DATA IN THIS EXERCISE:
(* ------------------------------------------------------------------ *)
(** ** Doubles (IEEE binary64) as the C++ code uses them *)

Module Dbl.

(** [static_cast<double>(int64_t)]: round to nearest, ties to even. *)
Definition of_Z (z : Z) : double :=
  FloatOps.SF2Prim (SpecFloat.binary_normalize FloatOps.prec FloatOps.emax z 0 false).

(** [std::floor] *)
Definition floor (x : double) : double :=
  match FloatOps.Prim2SF x with
  | SpecFloat.S754_finite s m e =>
      if (0 <=? e) then x
      else
        let q := Z.shiftr (Zpos m) (- e) in
        let exact := Z.eqb (Z.shiftl q (- e)) (Zpos m) in
        if s then (if exact then of_Z (- q) else of_Z (- (q + 1)))
        else (if Z.eqb q 0 then PrimFloat.zero else of_Z q)
  | _ => x
  end.

(** [static_cast<int64_t>(double)] (truncation toward zero; only used on
    integral values inside the int64 range). *)
Definition trunc (x : double) : Z :=
  match FloatOps.Prim2SF x with
  | SpecFloat.S754_finite s m e =>
      let a := if (0 <=? e) then Z.shiftl (Zpos m) e else Z.shiftr (Zpos m) (- e) in
      if s then - a else a
  | _ => 0
  end.

(** [std::fmod] (exact remainder, sign of the dividend). *)
Definition fmod (x y : double) : double :=
  match FloatOps.Prim2SF x, FloatOps.Prim2SF y with
  | SpecFloat.S754_nan, _ | _, SpecFloat.S754_nan => PrimFloat.nan
  | SpecFloat.S754_infinity _, _ => PrimFloat.nan
  | _, SpecFloat.S754_zero _ => PrimFloat.nan
  | SpecFloat.S754_zero _, _ => x
  | SpecFloat.S754_finite _ _ _, SpecFloat.S754_infinity _ => x
  | SpecFloat.S754_finite sx mx ex, SpecFloat.S754_finite _ my ey =>
      let e := Z.min ex ey in
      let r := Z.modulo (Zpos mx * 2 ^ (ex - e)) (Zpos my * 2 ^ (ey - e)) in
      if Z.eqb r 0 then (if sx then PrimFloat.neg_zero else PrimFloat.zero)
      else FloatOps.SF2Prim
             (SpecFloat.binary_normalize FloatOps.prec FloatOps.emax
                (if sx then - r else r) e false)
  end.

(** Six-digit zero padding of [0 <= n < 10^6]. *)
Definition pad6 (n : Z) : string :=
  let s := pretty n in
  (String.concat "" (repeat "0" (6 - String.length s)%nat) +:+ s)%string.

(** [std::to_string(double)], i.e. [printf("%f")]: six decimals, the
    exact value rounded half to even. *)
Definition to_string (x : double) : string :=
  match FloatOps.Prim2SF x with
  | SpecFloat.S754_nan => "nan"
  | SpecFloat.S754_infinity s => if s then "-inf" else "inf"
  | SpecFloat.S754_zero s => if s then "-0.000000" else "0.000000"
  | SpecFloat.S754_finite s m e =>
      let n :=
        if (0 <=? e) then Zpos m * 2 ^ e * 10 ^ 6
        else
          let num := Zpos m * 10 ^ 6 in
          let den := 2 ^ (- e) in
          let q := num / den in
          let r := num mod den in
          if (den <? 2 * r) then q + 1
          else if (2 * r <? den) then q
          else if Z.even q then q else q + 1 in
      ((if s then "-" else "") +:+ pretty (n / 10 ^ 6) +:+ "." +:+ pad6 (n mod 10 ^ 6))%string
  end.

End Dbl.

Example dbl_floor_test :
  PrimFloat.eqb (Dbl.floor (PrimFloat.div (Dbl.of_Z (-7)) (Dbl.of_Z 2))) (Dbl.of_Z (-4)) = true.
Proof. vm_compute. reflexivity. Qed.

Example dbl_to_string_test : Dbl.to_string (PrimFloat.div (Dbl.of_Z 314) (Dbl.of_Z 100)) = "3.140000".
Proof. vm_compute. reflexivity. Qed.

Example dbl_fmod_test :
  PrimFloat.eqb (Dbl.fmod (Dbl.of_Z (-7)) (Dbl.of_Z 3)) (Dbl.of_Z (-1)) = true.
Proof. vm_compute. reflexivity. Qed.

(* ------------------------------------------------------------------ *)
(** ** [rand()] of the C library (glibc's default TYPE_3 generator, seeded
    with 1 at program start since nothing calls [srand]) *)

Module Rand.

(** The generator state: the last 31 words [r(i-31) .. r(i-1)] of the
    additive feedback sequence [r(i) = r(i-31) + r(i-3) mod 2^32]. *)
Record RandState := { window : list Z }.

(** [srandom_r]: [state[i] = 16807 * state[i-1] % 2147483647] (Schrage). *)
Definition lcg (r : Z) : Z :=
  let word := 16807 * Z.rem r 127773 - 2836 * Z.quot r 127773 in
  if word <? 0 then word + 2147483647 else word.

Fixpoint lcg_seq (n : nat) (r : Z) : list Z :=
  match n with O => [] | Datatypes.S k => r :: lcg_seq k (lcg r) end.

Definition step (w : list Z) : Z * list Z :=
  let v := Z.modulo (nth 0 w 0 + nth 28 w 0) (2 ^ 32) in (v, tl w ++ [v]).

Fixpoint discard (n : nat) (w : list Z) : list Z :=
  match n with O => w | Datatypes.S k => discard k (step w).2 end.

(** [srand(1)]: 31 words from the LCG, then 3 copies, then 310 discarded
    outputs. *)
Definition seeded (seed : Z) : RandState :=
  let r := lcg_seq 31 seed in
  {| window := discard 310 (skipn 3 (r ++ firstn 3 r)) |}.

Definition initial : RandState := seeded 1.

(** [rand()]: the next word shifted right by one. *)
Definition rand (st : RandState) : Z * RandState :=
  let '(v, w) := step (window st) in (Z.shiftr v 1, {| window := w |}).

End Rand.

Example rand_first_values :
  let '(a, st) := Rand.rand Rand.initial in
  let '(b, _) := Rand.rand st in (a, b) = (1804289383, 846930886).
Proof. vm_compute. reflexivity. Qed.

(* ------------------------------------------------------------------ *)
(** ** Clauses (clause.cpp) *)

Record Clause := makeRule { head : term; body : list term }.

Definition makeFact (h : term) : Clause := makeRule h [].

(** [renameTerm]: every variable [v] becomes [v ++ suffix]. *)
Fixpoint renameTerm (suffix : string) (t : term) : term :=
  match t with
  | Var v => Var (v +:+ suffix)
  | Compound f args => Compound f (map (renameTerm suffix) args)
  | List els tl => List (map (renameTerm suffix) els) (renameTerm suffix <$> tl)
  | _ => t
  end.

Definition rename (c : Clause) (suffix : string) : Clause :=
  makeRule (renameTerm suffix (head c)) (map (renameTerm suffix) (body c)).

(* ------------------------------------------------------------------ *)
(** ** The clause database (database.cpp) *)

Record Database := {
  clauses_ : list Clause;
  index_ : gmap string (list nat);
  first_arg_index_ : gmap string (list nat)
}.

Definition emptyDatabase : Database := {| clauses_ := []; index_ := ∅; first_arg_index_ := ∅ |}.

Definition makeKey (functor : string) (arity : nat) : string :=
  (functor +:+ "/" +:+ pretty arity)%string.

Definition extractFunctorArity (t : term) : string :=
  match t with
  | Atom a => makeKey a 0
  | Compound f args => makeKey f (length args)
  | _ => ""
  end.

Definition makeFirstArgKey (functor : string) (arity : nat) (first_arg : term) : string :=
  let base_key := makeKey functor arity in
  match first_arg with
  | Atom a => (base_key +:+ ":" +:+ a)%string
  | Integer z => (base_key +:+ ":" +:+ pretty z)%string
  | Float d => (base_key +:+ ":" +:+ Dbl.to_string d)%string
  | Str s => (base_key +:+ ":" +:+ String.String (Ascii.ascii_of_nat 34) (s +:+ String.String (Ascii.ascii_of_nat 34) ""))%string
  | Compound f args => (base_key +:+ ":" +:+ f +:+ "/" +:+ pretty (length args))%string
  | _ => ""
  end.

Definition extractFirstArgKey (h : term) : string :=
  match h with
  | Compound f (a :: rest) => makeFirstArgKey f (length (a :: rest)) a
  | _ => ""
  end.

(** [index_[key].push_back(i)] *)
Definition push_index (m : gmap string (list nat)) (key : string) (i : nat) : gmap string (list nat) :=
  <[key := default [] (m !! key) ++ [i]]> m.

Definition addClause (db : Database) (c : Clause) : Database :=
  let i := length (clauses_ db) in
  let key := extractFunctorArity (head c) in
  let fkey := extractFirstArgKey (head c) in
  {| clauses_ := clauses_ db ++ [c];
     index_ := push_index (index_ db) key i;
     first_arg_index_ :=
       if String.eqb fkey "" then first_arg_index_ db else push_index (first_arg_index_ db) fkey i |}.

Definition loadClauses (db : Database) (cs : list Clause) : Database := fold_left addClause cs db.

(** The clauses stored at the given indices ([clauses_[index]->clone()]). *)
Definition clausesAt (db : Database) (ix : list nat) : list Clause :=
  omap (λ i, clauses_ db !! i) ix.

Definition findMatchingClauses (db : Database) (goal : term) : list Clause :=
  clausesAt db (default [] (index_ db !! extractFunctorArity goal)).

Definition findClausesWithFirstArg (db : Database) (functor : string) (arity : nat) (first_arg : term) : list Clause :=
  clausesAt db (default [] (first_arg_index_ db !! makeFirstArgKey functor arity first_arg)).

Example first_arg_key_test :
  extractFirstArgKey (Compound "p" [Float (Dbl.of_Z 2); Atom "x"]) = "p/2:2.000000".
Proof. vm_compute. reflexivity. Qed.

(* ------------------------------------------------------------------ *)
(** ** Built-in predicates (builtin_predicates.cpp)

    A handler receives the arguments, the bindings (by mutable reference)
    and a callback.  What a handler does with the callback is one of:
    - [BFail]: returns [false] without calling it;
    - [BSols l]: calls it on each solution of [l] in order, returns [false]
      as soon as a call returns [false], and [true] otherwise (this is
      [return callback(solution)] when [l] has one element);
    - [BIgnore s]: calls it once on [s], ignores its answer and returns
      [true] (the [cut] handler). *)

Inductive BuiltinResult : Type :=
| BFail
| BSols (solutions : list Substitution)
| BIgnore (solution : Substitution).

Module Builtins.

Definition builtin_keys : list string :=
  [makeKey "is" 2; makeKey "+" 3; makeKey "-" 3; makeKey "*" 3; makeKey "/" 3;
   makeKey "=" 2; makeKey "\=" 2; makeKey "==" 2; makeKey "\==" 2;
   makeKey "<" 2; makeKey ">" 2; makeKey "=<" 2; makeKey ">=" 2;
   makeKey "append" 3; makeKey "member" 2; makeKey "length" 2;
   makeKey "var" 1; makeKey "nonvar" 1; makeKey "atom" 1; makeKey "number" 1;
   makeKey "integer" 1; makeKey "float" 1; makeKey "compound" 1; makeKey "ground" 1;
   makeKey "!" 0; makeKey "fail" 0; makeKey "true" 0; makeKey "\+" 1;
   makeKey "write" 1; makeKey "nl" 0].

Definition isBuiltin (functor : string) (arity : nat) : bool :=
  existsb (String.eqb (makeKey functor arity)) builtin_keys.

Definition isNumber (t : term) : bool :=
  match t with Integer _ | Float _ => true | _ => false end.

Definition getNumericValue (t : term) : double :=
  match t with Integer z => Dbl.of_Z z | Float d => d | _ => PrimFloat.zero end.

Definition int64_min : Z := - 2 ^ 63.
Definition int64_max : Z := 2 ^ 63 - 1.

(** The number term [unifyWithNumber] builds from a double. *)
Definition numberTerm (value : double) : term :=
  if PrimFloat.eqb (Dbl.floor value) value && PrimFloat.leb (Dbl.of_Z int64_min) value
     && PrimFloat.leb value (Dbl.of_Z int64_max)
  then Integer (Dbl.trunc value) else Float value.

(** Returns the success flag and the (mutated) bindings. *)
Definition unifyWithNumber (fuel : nat) (t : term) (value : double) (bindings : Substitution)
  : option (bool * Substitution) :=
  unifyInternal fuel t (numberTerm value) bindings.

Fixpoint isGround (t : term) : bool :=
  match t with
  | Var _ => false
  | Compound _ args => forallb isGround args
  | List els tl => forallb isGround els && (match tl with Some x => isGround x | None => true end)
  | _ => true
  end.

Fixpoint evaluateArithmeticExpression (fuel : nat) (expr : term) (bindings : Substitution)
  : option (option double) :=
  match fuel with
  | O => None
  | Datatypes.S f =>
      t ← applySubstitution f bindings expr;
      match t with
      | Integer _ | Float _ => Some (Some (getNumericValue t))
      | Compound functor [a; b] =>
          lv ← evaluateArithmeticExpression f a bindings;
          rv ← evaluateArithmeticExpression f b bindings;
          Some (match lv, rv with
                | Some l, Some r =>
                    if String.eqb functor "+" then Some (PrimFloat.add l r)
                    else if String.eqb functor "-" then Some (PrimFloat.sub l r)
                    else if String.eqb functor "*" then Some (PrimFloat.mul l r)
                    else if String.eqb functor "/" then
                      (if PrimFloat.eqb r PrimFloat.zero then None else Some (PrimFloat.div l r))
                    else if String.eqb functor "//" then
                      (if PrimFloat.eqb r PrimFloat.zero then None else Some (Dbl.floor (PrimFloat.div l r)))
                    else if String.eqb functor "mod" then
                      (if PrimFloat.eqb r PrimFloat.zero then None else Some (Dbl.fmod l r))
                    else None
                | _, _ => None
                end)
      | Compound functor [a] =>
          v ← evaluateArithmeticExpression f a bindings;
          Some (match v with
                | Some x =>
                    if String.eqb functor "-" then Some (PrimFloat.opp x)
                    else if String.eqb functor "abs" then Some (PrimFloat.abs x)
                    else None
                | None => None
                end)
      | _ => Some None
      end
  end.

(** [compareTerms]; the recursion is bounded by the size of both terms,
    which the source's recursion never exceeds. *)
Fixpoint term_size (t : term) : nat :=
  match t with
  | Compound _ args => Datatypes.S (list_sum (map term_size args))
  | List els tl => Datatypes.S (list_sum (map term_size els) + match tl with Some x => term_size x | None => 0 end)
  | _ => 1
  end.

Definition getTermOrder (t : term) : Z :=
  match t with
  | Var _ => 1 | Integer _ | Float _ => 2 | Atom _ => 3 | Str _ => 4 | Compound _ _ => 5 | List _ _ => 6
  end.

WORK ORDER:
Look through the data above and return exactly the lines from the one that contains "if (den <? 2 * r) then q + 1" to the one that contains "Example dbl_to_string_test : Dbl.to_string", inclusive, with nothing else.

WRITTEN ANSWER:
          if (den <? 2 * r) then q + 1
          else if (2 * r <? den) then q
          else if Z.even q then q else q + 1 in
      ((if s then "-" else "") +:+ pretty (n / 10 ^ 6) +:+ "." +:+ pad6 (n mod 10 ^ 6))%string
  end.

End Dbl.

Example dbl_floor_test :
  PrimFloat.eqb (Dbl.floor (PrimFloat.div (Dbl.of_Z (-7)) (Dbl.of_Z 2))) (Dbl.of_Z (-4)) = true.
Proof. vm_compute. reflexivity. Qed.

Example dbl_to_string_test : Dbl.to_string (PrimFloat.div (Dbl.of_Z 314) (Dbl.of_Z 100)) = "3.140000".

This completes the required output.